I remember the long conversations we’ve had about salvation. A trademark of thatha at his best I’ve been told; one-on-one evangelism! Looking back, it makes me realize that thatha had these talks with me before I embraced Christ.
I also remember that when I gave my life to Jesus, I didn’t even have to tell thatha. The salvation conversations stopped – it felt like he instinctively knew what he was concerned about was taken care of. The change in tone and topics of our conversations reflected it.
The time he asked me to set aside for him on each trip continued till the most recent one, in June (I wish I had had more time, though).

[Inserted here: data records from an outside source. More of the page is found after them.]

(** * RiftBuilder: deck parser and deck-vs-inventory comparison

    A shallow embedding of [lib/deckParser.ts] and [lib/comparison.ts]
    and the properties of the specification that concern them.

    Conventions of the embedding:
    - a JavaScript string is the list of its UTF-16 code units ([list N]);
      [str] turns an ASCII literal into such a list;
    - the numbers the comparison engine computes with (card counts, owned
      counts, the threshold) are integers ([Z]); floating-point rounding
      of very large values is not modelled;
    - [Record<string, number>] is a finite map ([gmap]) from strings to
      integers; the properties an object inherits from [Object.prototype]
      ([constructor], [toString], [__proto__], ...) are not modelled, so
      that no card name is special;
    - a [throw] is the left injection of a sum, a normal return the right
      one. *)

From Stdlib Require Import ZArith NArith QArith Qround List String Ascii.
From Stdlib Require Import DecimalString Lia.
From stdpp Require Import base option list gmap.

Abbreviation jsstring := (list N) (only parsing).

(** ** Strings and the pieces of the ECMAScript library the code calls *)

Module Js.

Local Open Scope N_scope.

(** An ASCII literal as a sequence of code units. *)
Definition str (s : string) : jsstring :=
  List.map N_of_ascii (list_ascii_of_string s).

(** WhiteSpace and LineTerminator code points: what [String.prototype.trim]
    strips and what [\s] matches. *)
Definition is_white_space (c : N) : bool :=
  (c =? 9) || (c =? 10) || (c =? 11) || (c =? 12) || (c =? 13) ||
  (c =? 32) || (c =? 160) || (c =? 5760) ||
  ((8192 <=? c) && (c <=? 8202)) ||
  (c =? 8232) || (c =? 8233) || (c =? 8239) || (c =? 8287) ||
  (c =? 12288) || (c =? 65279).

(** LineTerminator code points: what [.] refuses to match. *)
Definition is_line_terminator (c : N) : bool :=
  (c =? 10) || (c =? 13) || (c =? 8232) || (c =? 8233).

(** [\d] *)
Definition is_digit (c : N) : bool := (48 <=? c) && (c <=? 57).

(** [String.prototype.trim] *)
Fixpoint trimStart (s : jsstring) : jsstring :=
  match s with
  | c :: s' => if is_white_space c then trimStart s' else s
  | [] => []
  end.

Definition trimEnd (s : jsstring) : jsstring := rev (trimStart (rev s)).

Definition trim (s : jsstring) : jsstring := trimEnd (trimStart s).

(** Truthiness of a string: [!line] holds of the empty string only. *)
Definition is_empty (s : jsstring) : bool :=
  match s with [] => true | _ :: _ => false end.

(** [text.split(/\r?\n/)]: the separator is a line feed, together with the
    carriage return that immediately precedes it, if any.  The result
    always has at least one element. *)
Definition cons_line (c : N) (ls : list jsstring) : list jsstring :=
  match ls with
  | l :: ls' => (c :: l) :: ls'
  | [] => [[c]]
  end.

Fixpoint split_lines (s : jsstring) : list jsstring :=
  match s with
  | [] => [[]]
  | c :: rest =>
      if c =? 10 then [] :: split_lines rest
      else
        match rest with
        | c' :: rest' =>
            if (c =? 13) && (c' =? 10) then [] :: split_lines rest'
            else cons_line c (split_lines rest)
        | [] => cons_line c (split_lines rest)
        end
  end.

(** Case folding of a regular expression with the [i] flag and without
    the [u] flag, against an ASCII pattern: a code unit of 128 or more is
    never identified with an ASCII one, so only [a]-[z] are folded. *)
Definition to_upper_ascii (c : N) : N :=
  if (97 <=? c) && (c <=? 122) then c - 32 else c.

Definition ci_eq (a b : N) : bool := to_upper_ascii a =? to_upper_ascii b.

Fixpoint ci_prefix (p s : jsstring) : bool :=
  match p, s with
  | [], _ => true
  | a :: p', b :: s' => ci_eq a b && ci_prefix p' s'
  | _ :: _, [] => false
  end.

(** [/^p$/i.test(s)] for a literal ASCII pattern [p]. *)
Definition ci_equal (p s : jsstring) : bool :=
  (N.of_nat (length p) =? N.of_nat (length s)) && ci_prefix p s.

(** [/p/i.test(s)] for a literal ASCII pattern [p]: some suffix of [s]
    starts with [p]. *)
Fixpoint ci_search (p s : jsstring) : bool :=
  ci_prefix p s ||
  match s with
  | [] => false
  | _ :: s' => ci_search p s'
  end.

(** The longest prefix whose elements satisfy [f], and the rest. *)
Fixpoint span (f : N -> bool) (s : jsstring) : jsstring * jsstring :=
  match s with
  | c :: s' =>
      if f c then let '(a, b) := span f s' in (c :: a, b) else ([], s)
  | [] => ([], [])
  end.

(** The three places where the code throws, each with [new Error(...)]. *)
Inductive Error :=
| ParseError (line : jsstring)
    (* `Unable to parse export line: ${line}` *)
| MissingDataError (deck : jsstring)
    (* `Deck ${deck} is missing both parsed data and exportText.` *)
| UnsupportedFormatError.
    (* "Unsupported inventory format. ..." *)

(** [Number(digits)] for a non-empty run of decimal digits. *)
Definition digit_value (c : N) : Z := Z.of_N (c - 48).

Definition decimal_value (ds : jsstring) : Z :=
  fold_left (fun acc d => (10 * acc + digit_value d)%Z) ds 0%Z.

End Js.

(** ** lib/deckParser.ts *)

Module DeckParser.

Import Js.

Record CardEntry := { count : Z; name : jsstring }.

Record DeckExport := {
  main : list CardEntry;
  battlefields : list CardEntry;
  runes : list CardEntry;
  sideboard : list CardEntry
}.

(** [keyof DeckExport] *)
Inductive DeckBucket := BMain | BBattlefields | BRunes | BSideboard.

(** [deck[bucket]] *)
Definition bucket_get (deck : DeckExport) (b : DeckBucket) : list CardEntry :=
  match b with
  | BMain => main deck
  | BBattlefields => battlefields deck
  | BRunes => runes deck
  | BSideboard => sideboard deck
  end.

(** [deck[bucket].push(entry)] *)
Definition bucket_push (b : DeckBucket) (entry : CardEntry) (deck : DeckExport)
  : DeckExport :=
  match b with
  | BMain =>
      {| main := main deck ++ [entry]; battlefields := battlefields deck;
         runes := runes deck; sideboard := sideboard deck |}
  | BBattlefields =>
      {| main := main deck; battlefields := battlefields deck ++ [entry];
         runes := runes deck; sideboard := sideboard deck |}
  | BRunes =>
      {| main := main deck; battlefields := battlefields deck;
         runes := runes deck ++ [entry]; sideboard := sideboard deck |}
  | BSideboard =>
      {| main := main deck; battlefields := battlefields deck;
         runes := runes deck; sideboard := sideboard deck ++ [entry] |}
  end.

Definition BATTLEFIELD_NAMES : gset jsstring :=
  list_to_set (List.map str [
    "Grove of the God-Willow";
    "Hallowed Tomb";
    "Monastery of Hirana";
    "Navori Fighting Pit";
    "Obelisk of Power";
    "Reaver's Row";
    "Reckoner's Arena";
    "Sigil of the Storm";
    "Startipped Peak";
    "Targon's Peak";
    "The Arena's Greatest";
    "The Candlelit Sanctum";
    "The Dreaming Tree";
    "The Grand Plaza";
    "Trifarian War Camp";
    "Vilemaw's Lair";
    "Void Gate";
    "Windswept Hillock";
    "Zaun Warrens"
  ]%string).

(** [line.match(/^(\d+)\s+(.+)$/)]: the two captured groups.  [\d+] takes
    the whole leading run of digits (giving one back would leave a digit
    for [\s+]).  [\s+] is greedy: it first takes the whole run of white
    space and then gives back one character at a time, until [.+] matches
    everything up to the end of the line. *)
Definition dot_plus_to_end (s : jsstring) : bool :=
  negb (is_empty s) && forallb (fun c => negb (is_line_terminator c)) s.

These were conversations filled with love, gladness and a sense of gratitude. And they are now memories forever etched in some corner of my brain.
This June was the first and only time Thatha met Rufus. He welcomed him with the same love he had for me. He mentioned how special I was to him and pattima and that now Rufus was special to them too. He told him that he (Rufus) was blessed to have me and that he ought to take good care of me!
To know there won’t be more of these talks for a while now saddens me. As ABBA sings it: “Sometimes I wish that I could freeze a picture and save it from the funny tricks of time!” Yet, I’m grateful for your life, thatha, and to know there is no more pain or sorrow but just uncontainable joy for you, gives us all peace in sorrow.
Glad and grateful that this is not the end.